-------- MATERIAL SHOWN

Lemma usage_cached_perform env op s :
  usage_cached s → usage_cached (perform env op s).
Proof.
  intros H. destruct op; cbn [perform].
  - eapply startup_step_usage_cached; [apply startup_step_init|done].
  - done.
  - rewrite run_remove. destruct (storage s !! u); [|done].
    destruct (resolveName env u) as [h|]; [|done]. cbn [snd].
    intros k. state_simpl. by apply usage_cached_close_effect.
  - rewrite run_close. destruct (resolveName env u) as [h|]; [|done].
    by apply usage_cached_close_effect.
  - done.
  - rewrite run_getArchive. destruct (resolveName env u) as [h|]; [|done].
    destruct (archives s !! KAddr h) as [a|] eqn:Ha; cbn [snd].
    + intros k. state_simpl. rewrite lookup_insert. case_decide as Hk; [|apply H].
      subst k. intros _. by eexists.
    + pose proof (createTempArchive_effect_trace env h s) as Ht. cbv zeta in Ht.
      destruct (createTempArchive_effect env h s) as [[a|e] s1]; cbn [fst snd] in *.
      * intros k. state_simpl. rewrite !lookup_insert.
        destruct Ht as (Hc & Hu & _). rewrite Hc, Hu.
        case_decide; [by eexists|apply H].
      * destruct Ht as (Hc & Hu & _). intros k. rewrite Hc, Hu. apply H.
  - eapply startup_step_usage_cached; [apply startup_step_createArchive|done].
  - eapply startup_step_usage_cached; [apply startup_step_forkArchive|done].
  - intros k. destruct (settle_cache s) as [-> ->]. apply H.
  - done.
Qed.

Lemma usage_cached_exec h s : usage_cached s → usage_cached (exec h s).
Proof.
  revert s. induction h as [|[env op] h IH]; intros s Hs; [done|].
  apply IH. by apply usage_cached_perform.
Qed.

(** X17 — in a library built by [new Library] and used through any
    history of calls, a usage timestamp is never left behind without its
    handle: every key of the usage map is a key of the handle cache, so
    that [getOpenArchives()] reports every recorded [lastUsed], next to
    the url of the handle it belongs to. *)
Theorem usage_within_cache (h : list (Env * Op)) (d : string)
    (index : gmap string LibraryEntry) (t : Z) (k : JsKey) (used : Z) :
  let s := exec h (new_Library d index t) in
  archiveUsage s !! k = Some used →
  ∃ archive,
    archives s !! k = Some archive
    ∧ {| host := k; open_url := archive_url archive; lastUsed := Some used |}
      ∈ getOpenArchives s.
Proof.
  cbv zeta. intros Hk.
  assert (usage_cached (exec h (new_Library d index t))) as H.
  { apply usage_cached_exec. intros k'. cbn [new_Library archiveUsage].
    rewrite lookup_empty. by intros [? ?]. }
  destruct (H k) as [archive Ha]; [by eexists|].
  exists archive. split; [done|].
  apply elem_of_getOpenArchives. exists archive. cbn [host open_url lastUsed].
  by rewrite Hk.
Qed.

Lemma usage_within_cache_witness :
  archiveUsage (exec demo_history demo_start) !! KAddr "bb" = Some 107
  ∧ ∃ archive,
      archives (exec demo_history demo_start) !! KAddr "bb" = Some archive
      ∧ {| host := KAddr "bb"; open_url := archive_url archive; lastUsed := Some 107 |}
        ∈ getOpenArchives (exec demo_history demo_start).
Proof.
  assert (archiveUsage (exec demo_history demo_start) !! KAddr "bb" = Some 107) as Hk
    by (vm_compute; reflexivity).
  split; [exact Hk|].
  apply (usage_within_cache demo_history "/lib" ∅ 100 (KAddr "bb") 107 Hk).
Defined.

Lemma storage_perform env op s :
  op ≠ OpSettle → storage (perform env op s) ⊆ storage s.
Proof.
  intros Hop. destruct op; cbn [perform]; try done.
  - apply startup_step_init.
  - rewrite run_remove. destruct (storage s !! u); [|done].
    destruct (resolveName env u) as [h|]; [|done]. cbn [snd]. state_simpl.
    rewrite storage_close_effect. apply delete_subseteq.
  - rewrite run_close. destruct (resolveName env u) as [h|]; [|done].
    cbn [snd]. by rewrite storage_close_effect.
  - rewrite run_getArchive. destruct (resolveName env u) as [h|]; [|done].
    destruct (archives s !! KAddr h) as [a|]; [done|].
    pose proof (createTempArchive_effect_trace env h s) as Ht. cbv zeta in Ht.
    destruct (createTempArchive_effect env h s) as [[a|e] s1]; cbn [fst snd] in *;
      destruct Ht as (_ & _ & Hst & _); state_simpl; by rewrite Hst.
  - apply startup_step_createArchive.
  - apply startup_step_forkArchive.
Qed.

(** X18 — the index gets a new record through the detached write of
    [updateLibraryEntry] only: over any history of calls during which no
    such write lands, every record of the index was there at the start,
    unchanged; [createArchive] and [forkArchive] return before the
    archive they have made is recorded. *)
Theorem index_written_by_detached_write (h : list (Env * Op)) (s : State) :
  (∀ env, (env, OpSettle) ∉ h) →
  storage (exec h s) ⊆ storage s
  ∧ ∀ u e, storage (exec h s) !! u = Some e → storage s !! u = Some e.
Proof.
  intros Hh.
  assert (storage (exec h s) ⊆ storage s) as H.
  { revert s. induction h as [|[env op] h IH]; intros s; [done|].
    change (exec ((env, op) :: h) s) with (exec h (perform env op s)).
    etrans; [apply IH|].
    - intros env' Hin. apply (Hh env'). by right.
    - apply storage_perform. intros ->. apply (Hh env). by left. }
  split; [done|]. intros u e Hu. by eapply lookup_weaken.
Qed.

Lemma index_written_by_detached_write_witness :
  (∀ env, (env, OpSettle) ∉ unsettled_history)
  ∧ storage (exec unsettled_history demo_start) = ∅
  ∧ length (pending (exec unsettled_history demo_start)) = 2%nat.
Proof.
  assert (∀ env, (env, OpSettle) ∉ unsettled_history) as Hh.
  { intros env Hin. unfold unsettled_history in Hin.
    repeat (apply elem_of_cons in Hin as [Hin|Hin]; [by inversion Hin|]).
    by apply not_elem_of_nil in Hin. }
  split; [exact Hh|]. split; [|vm_compute; reflexivity].
  pose proof (index_written_by_detached_write unsettled_history demo_start Hh) as [H _].
  apply map_eq. intros u. rewrite lookup_empty.
  destruct (storage (exec unsettled_history demo_start) !! u) as [e|] eqn:Hu; [|done].
  eapply lookup_weaken in Hu; [|exact H]. done.
Defined.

----------------

EXERCISE DETAILS —
Search the material above for "string". Pull out each line where it shows up.

TASK SOLUTION —
Theorem usage_within_cache (h : list (Env * Op)) (d : string)
    (index : gmap string LibraryEntry) (t : Z) (k : JsKey) (used : Z) :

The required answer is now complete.